In many human societies, masks are carved to honor the power of animals, who many lend their spirit or soul temporarily into the body of the masked dancer, and who are in turn strengthened and reproduced through the devoted energies of human performers. Similarly the traditional reciter of mythology continually selects and rearranges observed characteristics of animals to make profound points about the universe and our place within it. Through these intimate transactions across different domains of creation (human/animal or visible/invisible) the masquerader and singer of tales disseminates profound insights about existence to kith and kin.
This ancient fascination with animals, as foundational to an exploration of the predicament of being human, strikes me as not too far removed from the spirit of modern scientific inquiry, which drives our colleagues across the life sciences. They too are obsessed with contemplating sameness and difference across the tree of life. In their own way they continuously engage in sampling and remixing as they develop comparative understandings of organisms and ecosystems.

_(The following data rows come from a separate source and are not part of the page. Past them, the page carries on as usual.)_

(** X3. While no database is open (before [init] has connected, or after
    [destroy]) and the cache is empty: the reads and writes of a store reject
    with 'Database não inicializada' and change nothing; [logAudit] and
    [bulkAdd] do nothing; [getDatabaseInfo] resolves to [null], [getBackups]
    to the empty list, [restoreBackup] to [false], [createBackup] to [null],
    and [checkDataIntegrity] to the one issue 'Erro na verificação'. *)
Theorem closed_database (s : State) :
  db s = None -> queryCache s = [] ->
  (forall n k, get n k s = (Err NotInitialized, s))
  /\ (forall n ix rg, getAll n ix rg s = (Err NotInitialized, s))
  /\ (forall n r, add n r s = (Err NotInitialized, s))
  /\ (forall n r, update n r s = (Err NotInitialized, s))
  /\ (forall n k, delete n k s = (Err NotInitialized, s))
  /\ (forall n, clearStore n s = (Err NotInitialized, s))
  /\ (forall n, getStoreCount n s = (Err NotInitialized, s))
  /\ error_message NotInitialized = "Database não inicializada"
  /\ (forall a d, logAudit a d s = (Ok tt, s))
  /\ (forall n items, bulkAdd n items s = (Ok 0%nat, s))
  /\ getDatabaseInfo s = (Ok None, s)
  /\ (forall ty, getBackups ty s = (Ok [], s))
  /\ (forall k, restoreBackup k s = (Ok false, s))
  /\ (forall ty data, (createBackup ty data s).1 = Ok None)
  /\ checkDataIntegrity s = (Ok ["Erro na verificação"], s).
Proof.
  intros Hdb Hc.
  assert (Hget : forall n k, get n k s = (Err NotInitialized, s)).
  { intros n k. apply get_closed; [exact Hdb | rewrite Hc; reflexivity]. }
  assert (Hall : forall n ix rg, getAll n ix rg s = (Err NotInitialized, s)).
  { intros n ix rg. apply getAll_closed; [exact Hdb | rewrite Hc; reflexivity]. }
  assert (Hos : forall n, objectStore n s = (Err NotInitialized, s))
    by (intros n; apply objectStore_closed, Hdb).
  split; [exact Hget |]. split; [exact Hall |].
  split; [intros n r; apply bind_err, Hos |].
  split; [intros n r; apply bind_err, Hos |].
  split; [intros n k; apply bind_err, Hos |].
  split; [intros n; apply bind_err, Hos |].
  split; [intros n; apply bind_err, Hos |].
  split; [reflexivity |].
  split.
  { intros a d. apply logAudit_unavailable. unfold store_at. rewrite Hdb. reflexivity. }
  split.
  { intros n items. unfold bulkAdd, bind, gets. rewrite Hdb. reflexivity. }
  split.
  { unfold getDatabaseInfo, try_catch, bind, gets. rewrite Hdb. reflexivity. }
  split.
  { intros ty. unfold getBackups, try_catch. rewrite (bind_err _ _ _ _ _ (Hall _ _ _)).
    reflexivity. }
  split.
  { intros k. unfold restoreBackup, try_catch. rewrite (bind_err _ _ _ _ _ (Hget _ _)).
    reflexivity. }
  split.
  { intros ty data. unfold createBackup, try_catch.
    match goal with |- context [bind ?a ?b s] => destruct (bind a b s) as [[o|e] s'] eqn:E end;
      [| reflexivity].
    exfalso. revert E. unfold bind at 1. unfold Date_now at 1.
    set (s1 := set_ticks _ s).
    assert (Hdb1 : db s1 = None) by exact Hdb.
    destruct data as [d|].
    - unfold bind at 1, ret at 1.
      destruct (getDatabaseInfo_ok s1) as [i Hi]. rewrite (bind_ok _ _ _ _ _ Hi).
      assert (Hdb2 : db (getDatabaseInfo s1).2 = None).
      { rewrite (getDatabaseInfo_preserves db db_volatile). exact Hdb1. }
      rewrite (bind_err _ _ _ NotInitialized (getDatabaseInfo s1).2); [discriminate |].
      apply bind_err, objectStore_closed, Hdb2.
    - destruct (getSystemData_ok s1) as [d Hd]. rewrite (bind_ok _ _ _ _ _ Hd).
      set (s2 := (getSystemData s1).2).
      assert (Hdb2 : db s2 = None).
      { subst s2. rewrite (getSystemData_preserves db db_volatile). exact Hdb1. }
      destruct (getDatabaseInfo_ok s2) as [i Hi]. rewrite (bind_ok _ _ _ _ _ Hi).
      assert (Hdb3 : db (getDatabaseInfo s2).2 = None).
      { rewrite (getDatabaseInfo_preserves db db_volatile). exact Hdb2. }
      rewrite (bind_err _ _ _ NotInitialized (getDatabaseInfo s2).2); [discriminate |].
      apply bind_err, objectStore_closed, Hdb3. }
  unfold checkDataIntegrity, try_catch. unfold bind at 1. unfold both.
  rewrite !Hall. reflexivity.
Qed.
(** [fetchMissing]: the shuffle permutes the caller's slice in place, so the
    new order is returned with the result. *)
Definition fetchMissing (nodes : list string) (chain : Z) (addr : string) (seq : Z)
    (s : service) : service * list string * result bool :=
  let '(rand', nodes') := rand_Shuffle (rand s) nodes in
  let s' := {| rand := rand'; signedInC := signedInC s; requested := requested s |} in
  let '(s'', r) := tryNodes nodes' chain addr seq 0 s' in
  (s'', nodes', r).

Record FindMissingMessagesRequest : Type := {
  EmitterChain : Z;
  EmitterAddress : string;
  RpcBackfill : bool;
  BackfillNodes : list string
}.

(** [MissingMessages] holds the operands of ["%d/%s/%d"]. *)
Record FindMissingMessagesResponse : Type := {
  MissingMessages : list (Z * string * Z);
  FirstSequence : Z;
  LastSequence : Z
}.

(** [status.Errorf(code, format + ": %v", err)]. *)
Definition status_Errorf (code fmt : string) (err : error) : error :=
  Wrapf fmt [ArgStr code] err.

(** [for _, id := range ids { ... }] of [FindMissingMessages]. *)
Fixpoint backfill (ids : list Z) (nodes : list string) (chain : Z) (addr : string)
    (unfilled : list Z) (s : service) : service * result (list Z) :=
  match ids with
  | [] => (s, Ok unfilled)
  | id :: rest =>
      match fetchMissing nodes chain addr id s with
      | (s', _, Err err) =>
          (s', Err (status_Errorf "Internal" "failed to backfill VAA: %v" err))
      | (s', nodes', Ok true) => backfill rest nodes' chain addr unfilled s'
      | (s', nodes', Ok false) => backfill rest nodes' chain addr (unfilled ++ [id]) s'
      end
  end.

(** [copy(emitterAddress[:], b)] into a zeroed [vaa.Address]. *)
Definition to_Address (b : list byte) : list byte :=
  take 32 b ++ replicate (32 - length b) Byte.x00.

(** [req.EmitterChain] is a [uint32]: the store and the nodes are asked for
    [vaa.ChainID(req.EmitterChain)], its low 16 bits, while the messages of
    the response print [req.EmitterChain] itself. *)
Definition FindMissingMessages (req : FindMissingMessagesRequest) (s : service)
  : service * result FindMissingMessagesResponse :=
  match hex_DecodeString (EmitterAddress req) with
  | None => (s, Err (Errorf "invalid emitter address encoding: %v" [ArgStr "InvalidArgument"]))
  | Some b =>
      let emitterAddress := to_Address b in
      match FindEmitterSequenceGap (uint16 (EmitterChain req)) emitterAddress with
      | Err err => (s, Err (status_Errorf "Internal" "database operation failed: %v" err))
      | Ok (ids, first, last) =>
          let emitter := hex_EncodeToString emitterAddress in
          let '(s', r) :=
            if RpcBackfill req
            then backfill ids (BackfillNodes req) (uint16 (EmitterChain req)) emitter [] s
            else (s, Ok ids) in
          match r with
          | Err err => (s', Err err)
          | Ok ids' =>
              (s', Ok {| MissingMessages := map (fun v => (EmitterChain req, emitter, v)) ids';
                         FirstSequence := first;
                         LastSequence := last |})
          end
      end
  end.
(** * routish: route tables, trie navigation and URL rendering

    A shallow embedding of the runtime of [src/index.ts] and [src/parser.ts]
    (the route trie builder, the navigation proxies, named lookup, the parser
    adapter and the URL serializer), followed by the properties the
    specification states about them.

    Modelling conventions.
    - A JavaScript string is modelled by the sequence of its UTF-8 bytes
      ([string]); the separators the code looks for (['/'], [':'], ['$']) are
      ASCII, so splitting and searching agree with the source.
    - A JavaScript value of type [unknown] is a [JsVal]: undefined, null,
      booleans, numbers, strings and plain objects.  A number is a safe
      integer (below [2^53] in absolute value), which [String] prints in
      decimal digits; exponent notation starts at [1e21].  A plain object
      used as a record is the list of its own entries in the engine's
      iteration order ([Object.entries]); assignment to a property keeps
      that order (array indices first, then keys by creation).  Properties
      of primitives (the indices and [length] of a string) are not modelled:
      the typed interface only passes records where entries are read.
    - [node.children] (an object used as a dictionary) is a [gmap];
      [namedRoutes] (a [Map]) is a [gmap] too.
    - Plain objects inherit the properties of [Object.prototype]
      ([inheritedNames]), all of them built-in functions except
      [__proto__].  The values of the model do not include functions.  The
      [get] traps are modelled on inherited names as well: there
      [tree.children[prop]] is the inherited built-in and the trap raises.
      Where the code looks a key up in another plain object (a segment in
      [node.children] while the trie is built, a parameter name in
      [config.params], a key of a parser map in the validated record), the
      embedding reads own properties; it agrees with the code for keys
      that are not inherited names ([plainTable], [plainKeys],
      [letsPass]).
    - A thrown [Error] is [Throw msg]; a normal return is [Ok v].  The code
      throws plain [Error]s; the kinds of error the specification names are
      told apart by their messages.  An error raised by the engine is a
      [Throw] whose message begins with [TypeError]. *)

From Stdlib Require Import ZArith String Ascii List Bool Lia DecimalString.
From stdpp Require Import base option gmap strings list.

Set Warnings "-register-all".
Local Open Scope string_scope.

(* ================================================================== *)
(** ** Results of computations that may throw *)
(* ================================================================== *)

Inductive Result (A : Type) : Type :=
| Ok (a : A)
| Throw (msg : string).
Arguments Ok {A} a.
Arguments Throw {A} msg.

Definition bindR {A B} (r : Result A) (k : A -> Result B) : Result B :=
  match r with
  | Ok a => k a
  | Throw m => Throw m
  end.

#[global] Instance Result_bind : MBind Result := fun A B k r => bindR r k.
#[global] Instance Result_ret : MRet Result := fun A a => Ok a.

(* ================================================================== *)
(** ** The fragment of JavaScript the program relies on *)
(* ================================================================== *)

Module JS.

(** *** Strings *)

Definition chr_slash : ascii := "/"%char.
Definition chr_colon : ascii := ":"%char.
Definition chr_dollar : ascii := "$"%char.
Definition chr_quote : ascii := "034"%char.

(** A text between double quotes. *)
Definition quoted (s : string) : string :=
  String chr_quote (s +:+ String chr_quote EmptyString).

(** [s.split(c)] for a one-character separator: never returns the empty
    list; ["".split(c)] is [[""]]. *)
Fixpoint split (c : ascii) (s : string) : list string :=
  match s with
  | EmptyString => [EmptyString]
  | String a rest =>
      if Ascii.eqb a c then EmptyString :: split c rest
      else match split c rest with
           | h :: t => String a h :: t
           | [] => [String a EmptyString]
           end
  end.

(** [Boolean(s)] for a string: non-empty. *)
Definition truthy_string (s : string) : bool :=
  match s with
  | EmptyString => false
  | String _ _ => true
  end.

(** [l.join(sep)]. *)
Fixpoint join (sep : string) (l : list string) : string :=
  match l with
  | [] => EmptyString
  | [x] => x
  | x :: rest => x +:+ sep +:+ join sep rest
  end.

(** [s.startsWith(p)]. *)
Fixpoint startsWith (s p : string) {struct p} : bool :=
  match p, s with
  | EmptyString, _ => true
  | String b p', String a s' => Ascii.eqb a b && startsWith s' p'
  | String _ _, EmptyString => false
  end.

(** [s.endsWith(c)] for a one-character suffix. *)
Fixpoint endsWithChar (s : string) (c : ascii) : bool :=
  match s with
  | EmptyString => false
  | String a EmptyString => Ascii.eqb a c
  | String _ rest => endsWithChar rest c
  end.

(** [s.slice(1)]. *)
Definition slice1 (s : string) : string :=
  match s with
  | EmptyString => EmptyString
  | String _ rest => rest
  end.

Fixpoint drop (n : nat) (s : string) : string :=
  match n, s with
  | O, _ => s
  | S n', String _ rest => drop n' rest
  | S _, EmptyString => EmptyString
  end.

(** First occurrence of [needle] in [s]: the text before it and the text
    after it ([s.indexOf(needle)] together with the two slices). *)
Fixpoint findFirst (needle s : string) : option (string * string) :=
  if startsWith s needle then Some (EmptyString, drop (String.length needle) s)
  else match s with
       | EmptyString => None
       | String a rest =>
           match findFirst needle rest with
           | Some (before, after) => Some (String a before, after)
           | None => None
           end
       end.

Definition isDigit (a : ascii) : bool :=
  let n := nat_of_ascii a in (48 <=? n)%nat && (n <=? 57)%nat.

(** ECMAScript [GetSubstitution] for a string pattern (no capture groups):
    in the replacement text [$$] stands for a dollar sign, [$&] for the
    matched text, [$`] for the text before the match and [$'] for the text
    after it; every other use of [$] is literal. *)
Fixpoint getSubstitution (matched before after rep : string) : string :=
  match rep with
  | EmptyString => EmptyString
  | String a rest =>
      if Ascii.eqb a chr_dollar then
        match rest with
        | String b rest' =>
            if Ascii.eqb b "$"%char then
              String chr_dollar (getSubstitution matched before after rest')
            else if Ascii.eqb b "&"%char then
              matched +:+ getSubstitution matched before after rest'
            else if Ascii.eqb b "`"%char then
              before +:+ getSubstitution matched before after rest'
            else if Ascii.eqb b "'"%char then
              after +:+ getSubstitution matched before after rest'
            else String a (getSubstitution matched before after rest)
        | EmptyString => String a EmptyString
        end
      else String a (getSubstitution matched before after rest)
  end.
(** C9: the amount gate turns away what is not a number and what is zero or
    below, with a message that carries the line's number, and goes on with
    the rest of the file; so every admitted amount is above zero.  It lets
    an infinite amount through: "Infinity" and "1e309" are admitted. *)
Theorem C9_gate_admits_infinite_amounts
    (dateParse : string -> option string) (newId : nat -> float) :
  (forall text ledger0,
     List.Forall positiveAmount ledger0 ->
     List.Forall positiveAmount
       (ledgerAfter (processCsvData dateParse newId text ledger0))) /\
  JS.parseFloat (JS.removeChar "," "Infinity") = infinity /\
  JS.parseFloat (JS.removeChar "," "1e309") = infinity /\
  processCsvData dateParse newId amountsCsv []
  = mkOutcome
      [mkTx (newId 2%nat) "2024-01-16" "CONTRIBUTION" infinity "RBC";
       mkTx (newId 3%nat) "2024-01-17" "WITHDRAWAL" infinity "RBC";
       mkTx (newId 5%nat) "2024-01-19" "CONTRIBUTION" 7371.84 "RBC"]
      3
      ["Line 2: Invalid amount: abc"%string;
       "Line 5: Invalid amount: -5"%string]
      (Some ("Imported 3 items. Skipped 2 errors. Details: "
             ++ "Line 2: Invalid amount: abc; Line 5: Invalid amount: -5")%string).
Proof.
  split; [apply processCsvData_positive|].
  repeat split; vm_compute; reflexivity.
Qed.

(** * The engine against its specification *)

(** C3: before any transaction is applied, a negative starting room gives
    excess = |startingRoom| and unusedRoom = 0, and any other starting room
    gives excess = 0 and unusedRoom = startingRoom; with startingRoom = -500
    and an empty ledger the initial excess is 500 and unusedRoom is 0. *)
Theorem C3_initial_state (year : Z) (startRoom : float) (txs : list Tx) :
  let st0 := stateAfterDays 0 year startRoom (sortTxs txs) in
  txIndex st0 = 0%nat /\
  (if JS.lt startRoom 0
   then excess (ledger st0) = JS.Math_abs startRoom /\
        unusedRoom (ledger st0) = 0%float
   else excess (ledger st0) = 0%float /\
        unusedRoom (ledger st0) = startRoom) /\
  totalContributions (ledger st0) = 0%float /\
  totalWithdrawals (ledger st0) = 0%float /\
  ledger (stateAfterDays 0 year (-500)%float (sortTxs [])) = mkLedger 500 0 0 0.
Proof.
  cbn zeta. unfold stateAfterDays; simpl. unfold initLedger.
  destruct (JS.lt startRoom 0); simpl; repeat split.
Qed.

Lemma ANNUAL_LIMITS_lookup (k : Z) :
  ANNUAL_LIMITS !! k
  = if k =? 2023 then Some 6500%float
    else if (k =? 2024) || (k =? 2025) || (k =? 2026) then Some 7000%float
    else None.
Proof.
  unfold ANNUAL_LIMITS.
  destruct (Z.eqb_spec k 2023) as [->|N1]; [reflexivity|].
  rewrite lookup_insert_ne by congruence.
  destruct (Z.eqb_spec k 2024) as [->|N2]; [reflexivity|].
  rewrite lookup_insert_ne by congruence.
  destruct (Z.eqb_spec k 2025) as [->|N3]; [reflexivity|].
  rewrite lookup_insert_ne by congruence.
  destruct (Z.eqb_spec k 2026) as [->|N4]; [reflexivity|].
  now rewrite lookup_singleton_ne by congruence.
Qed.

Lemma Math_max_zero (x : float) :
  JS.Math_max [0%float; x]
  = if JS.isNaN x then nan else if JS.gt x 0 then x else 0%float.
Proof.
  unfold JS.Math_max, JS.isNaN, JS.gt. cbn [fold_left].
  change (JS.max_step neg_infinity 0) with 0%float.
  unfold JS.max_step. change (PrimFloat.is_nan 0) with false. cbv iota.
  destruct (PrimFloat.is_nan x); [reflexivity|].
  change (JS.is_neg_zero 0) with false. now rewrite andb_false_r.
Qed.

As we welcome Dr. Julian Chambliss, a distinguished historian of superheroes, into the MSU Museum family, it thus seems entirely appropriate that we have been awarded a major grant to help preserve and care for our own long-running superheroes, the Museum’s animal specimens, some old and some new. As FutureBear reminds us, we are all intimate kin with our fellow nature’s beings, and the loss of a single species anywhere on the planet diminishes each and every one of us. Now that many thousands of species of living things are estimated to go extinct each year, at the direct or indirect “hand of man,” we do need to ask how many superheroes and superpowers, in effect, are being lost to us, once and for all. Might we, in turn, be inspired by science and by art to find the heroic courage within each one of us to intervene, at this tipping point in the history of life, to save the biosphere for ourselves, our fellow living beings, and our shared posterity? That vital quest just might turn out to be the greatest superhero story of all.